Overall summary & rating


Updated 5 April 2016

The inspection took place on 16 February 2016 and the inspection was announced.

Able Care is a care agency who provides a domiciliary care service and an introductory service for self-employed carers, who offer a live in care service. This inspection only relates to the domiciliary care element of the care agency. The Care Quality Commission (CQC) does not regulate self- employed care.

At the time of this inspection the service was supporting four people, three with a night sitting services and one with a day sitting service. During these periods support with personal care and meals maybe required.

There was a registered manager in place. A registered manager is a person who has registered with the Care Quality Commission to manage the service. Like registered providers, they are ‘registered persons’. Registered persons have legal responsibility for meeting the requirements in the Health and Social Care Act 2008 and associated Regulations about how the service is run.

People were supported by staff who demonstrated the skills and knowledge required to perform in their role. They had been safely recruited.

Staff demonstrated they understood how to prevent and protect people from the risk of abuse. The service had procedures in place to report any safeguarding concerns that could arise and staff understood these. Staff had knowledge of how to report incidents of suspected abuse. People and staff were protected from harm as the service had identified and assessed any risks to them and reviewed these on a regular basis. Risk assessments were individual to the person and their environment.

Staff did not administer prescribed medication.

Staff had not attended recent training relevant to their role; the manager undertook to address this immediately.

People benefited from staff who felt valued by the service and were happy in their work. They had confidence in the management team.

Staff demonstrated that they understood the importance of promoting people’s dignity, privacy and independence. They gave examples of a caring and empathetic approach to the people they supported.
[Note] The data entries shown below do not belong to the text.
(* ===== verification/RecoveryDemo.v ===== *)
(** * A run of the recovery publication, for the witnesses *)

From S2P Require Import Prelude Ordered Text Protocol.
From S2P Require Import Wire Validate Codec TychoFeed RedisEntry Replay Recovery Store StorePools.
From S2P Require Import Health Publisher.
From S2P Require Import Reassembly RawMessage SnapshotExport RawCompaction SharedAccounts.
From S2P Require Import SnapshotCache ExportDemo CacheDemo RecoveryWork RecoveryFacts.

#[local] Existing Instance fields_tycho.
#[local] Existing Instance fields_raw.
#[local] Existing Instance fields_leaves.
#[local] Existing Instance fields_sync.
#[local] Existing Instance fields_serde.
#[local] Existing Instance fields_json.
#[local] Existing Instance fields_state.

Definition header_8 : BlockHeader :=
  {| demo_hash := "h"; demo_number := 8; demo_partial := None |}.

(** A live update after the replacement. *)
Definition live_feed : FeedMessage :=
  {| fm_state_msgs :=
       [("uniswap_v2", {| dm_header := header_8; dm_states := [("p3", 3%N)]; dm_accounts := [];
                          dm_deltas := None; dm_removed := [] |})];
     fm_sync_states := [("uniswap_v2", SyncReady header_8)] |}.

(** The stream comes back, two messages complete a replacement, and a live update follows
    while the replacement is serialised. *)
Definition recovery_events : list Event :=
  [StreamDisconnects 5 "restart" None;
   FeedArrives false recovery_feed_1; FeedEnters 6;
   FeedArrives false recovery_feed_2; FeedEnters 7; FeedReserved "recovery-1";
   FeedArrives false live_feed; FeedEnters 8].

Definition demo_run (es : list Event) : option Service :=
  run 1 [Native; Vm] 8 es (service_new 1 0 7).

Definition serialize_event : Event := WorkerReplies 9 0 (SerializeJoined None).

Lemma run_reaches es s :
  demo_run es = Some s → reaches 1 [Native; Vm] 8 0 7 s.
Proof.
  unfold demo_run, run. revert s. induction es as [|e es IH] using rev_ind; intros s.
  - intros [= <-]. apply ReachesNew.
  - rewrite foldl_app. cbn. destruct (foldl _ _ es) as [s0|] eqn:E; [|done]. cbn.
    intros Hstep. eapply ReachesStep; [|exact Hstep]. by apply IH.
Qed.

Lemma demo_runs es (P : Service → bool) :
  default false (P <$> demo_run es) = true → ∃ s, demo_run es = Some s ∧ P s = true.
Proof. destruct (demo_run es) as [s|]; [|done]. cbn. eauto. Qed.

(** While the replacement is serialised its worker owns the recovery. *)
Lemma recovery_has_one_owner_witness :
  ∃ s, demo_run recovery_events = Some s ∧ owners s = [2%N] ∧ NoDup (owners s)
    ∧ is_active (rv_phase (sv_recovery s)) = true.
Proof.
  destruct (demo_runs recovery_events
    (λ s, bool_decide (rv_work_id (sv_recovery s) = 2%N) && bool_decide (owners s = [2%N])))
    as (s & Hrun & Hs); [vm_compute; reflexivity|].
  apply andb_true_iff in Hs as [Hid%bool_decide_eq_true Ho%bool_decide_eq_true].
  destruct (recovery_has_one_owner 1 [Native; Vm] 8 0 7 s (run_reaches _ _ Hrun))
    as (Hnd & Hact & _); [rewrite Hid; reflexivity|].
  exists s. split_and!; [exact Hrun|exact Ho|exact Hnd|].
  apply Hact. rewrite Hid, Ho. apply list_elem_of_here.
Defined.

(** The transaction holds the live update, whose commit is still to come. *)
Lemma transaction_rebuilds_cache_witness :
  ∃ s s' source transaction flag,
    demo_run recovery_events = Some s
    ∧ step 1 [Native; Vm] 8 serialize_event s = Some s'
    ∧ sv_calls s' = sv_calls s ++ [CallPublishRecovery source transaction flag]
    ∧ length (tx_buffer_a transaction) = 1
    ∧ replayed source (tx_buffer_a transaction) = settled s'.
Proof.
  assert (∃ s s' source transaction flag,
    demo_run recovery_events = Some s
    ∧ step 1 [Native; Vm] 8 serialize_event s = Some s'
    ∧ sv_calls s' = sv_calls s ++ [CallPublishRecovery source transaction flag]
    ∧ length (tx_buffer_a transaction) = 1
    ∧ (rv_work_id (sv_recovery s') <? u64_max)%N = true)
    as (s & s' & source & transaction & flag & Hrun & Hstep & Hcalls & Hlen & Hmax%N.ltb_lt).
  { do 5 eexists. split; [vm_compute; reflexivity|]. split; [vm_compute; reflexivity|].
    split; [cbn [sv_calls app]; reflexivity|]. split; vm_compute; reflexivity. }
  exists s, s', source, transaction, flag.
  split_and!; [exact Hrun|exact Hstep|exact Hcalls|exact Hlen|].
  apply (transaction_rebuilds_cache 1 [Native; Vm] 8 0 7 s s' serialize_event source transaction flag
           (run_reaches _ _ Hrun) Hstep Hmax Hcalls).
Defined.

(** The worker panics, and then a feed message comes. *)
Definition fatal_events : list Event := recovery_events ++ [WorkerReplies 9 0 WorkerPanicked].

Lemma fatal_recovery_stops_publication_witness :
  ∃ s s', demo_run fatal_events = Some s ∧ rv_phase (sv_recovery s) = Fatal
    ∧ step 1 [Native; Vm] 8 FeedCommits s = Some s'
    ∧ rv_phase (sv_recovery s') = Fatal ∧ sv_calls s' = sv_calls s.
Proof.
  destruct (demo_runs fatal_events
    (λ s, bool_decide (rv_work_id (sv_recovery s) = 2%N)
          && bool_decide (rv_phase (sv_recovery s) = Fatal)
          && bool_decide (is_Some (step 1 [Native; Vm] 8 FeedCommits s))))
    as (s & Hrun & Hs); [vm_compute; reflexivity|].
  apply andb_true_iff in Hs as [Hs [s' Hstep]%bool_decide_eq_true].
  apply andb_true_iff in Hs as [Hid%bool_decide_eq_true Hf%bool_decide_eq_true].
  destruct (fatal_recovery_stops_publication 1 [Native; Vm] 8 0 7 s s' FeedCommits
              (run_reaches _ _ Hrun) Hstep) as [(Hp & Hc & _)|[(?&?&?&He&_)|(?&?&He&_)]];
    [rewrite Hid; reflexivity|exact Hf| |discriminate He|discriminate He].
  exists s, s'. split_and!; [exact Hrun|exact Hf|exact Hstep|exact Hp|exact Hc].
Defined.

(** The first message of the replacement changes nothing yet. *)
Lemma unchanged_work_excludes_recovery_witness :
  ∃ s s', demo_run [StreamDisconnects 5 "restart" None] = Some s
    ∧ run 1 [Native; Vm] 8 [FeedArrives false recovery_feed_1; FeedEnters 6] s = Some s'
    ∧ is_active (rv_phase (sv_recovery s')) = false
    ∧ ∃ calls, sv_calls s' = sv_calls s ++ calls
        ∧ Forall (λ call, ∃ update, call = CallPublishUpdate update) calls.
Proof.
  destruct (demo_runs [StreamDisconnects 5 "restart" None]
    (λ s, match run 1 [Native; Vm] 8 [FeedArrives false recovery_feed_1; FeedEnters 6] s with
          | Some s' => bool_decide (rv_work_id (sv_recovery s') = rv_work_id (sv_recovery s))
                       && (rv_work_id (sv_recovery s) <? u64_max)%N
                       && negb (is_active (rv_phase (sv_recovery s)))
          | None => false
          end))
    as (s & Hrun & Hs); [vm_compute; reflexivity|].
  destruct (run 1 [Native; Vm] 8 _ s) as [s'|] eqn:Hlater; [|discriminate Hs].
  apply andb_true_iff in Hs as [Hs Hidle%negb_true_iff].
  apply andb_true_iff in Hs as [Hid%bool_decide_eq_true Hmax%N.ltb_lt].
  exists s, s'. split; [exact Hrun|]. split; [exact Hlater|].
  exact (unchanged_work_excludes_recovery 1 [Native; Vm] 8 0 7 _ s s' (run_reaches _ _ Hrun)
           Hlater Hid Hmax Hidle).
Defined.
The CQC is required to monitor the Mental Capacity Act (MCA) 2005 and report on what we find. Staff were aware of the MCA and demonstrated they understood the importance of gaining people’s consent before assisting them.

People’s needs had been assessed prior to them receiving a service. People received individualised one to one care. The service regularly reviewed people’s needs.

Staff assisted people, where necessary, to access healthcare services. Staff had a good understanding of people’s healthcare needs and demonstrated they had the knowledge to manage emergency situations should they arise.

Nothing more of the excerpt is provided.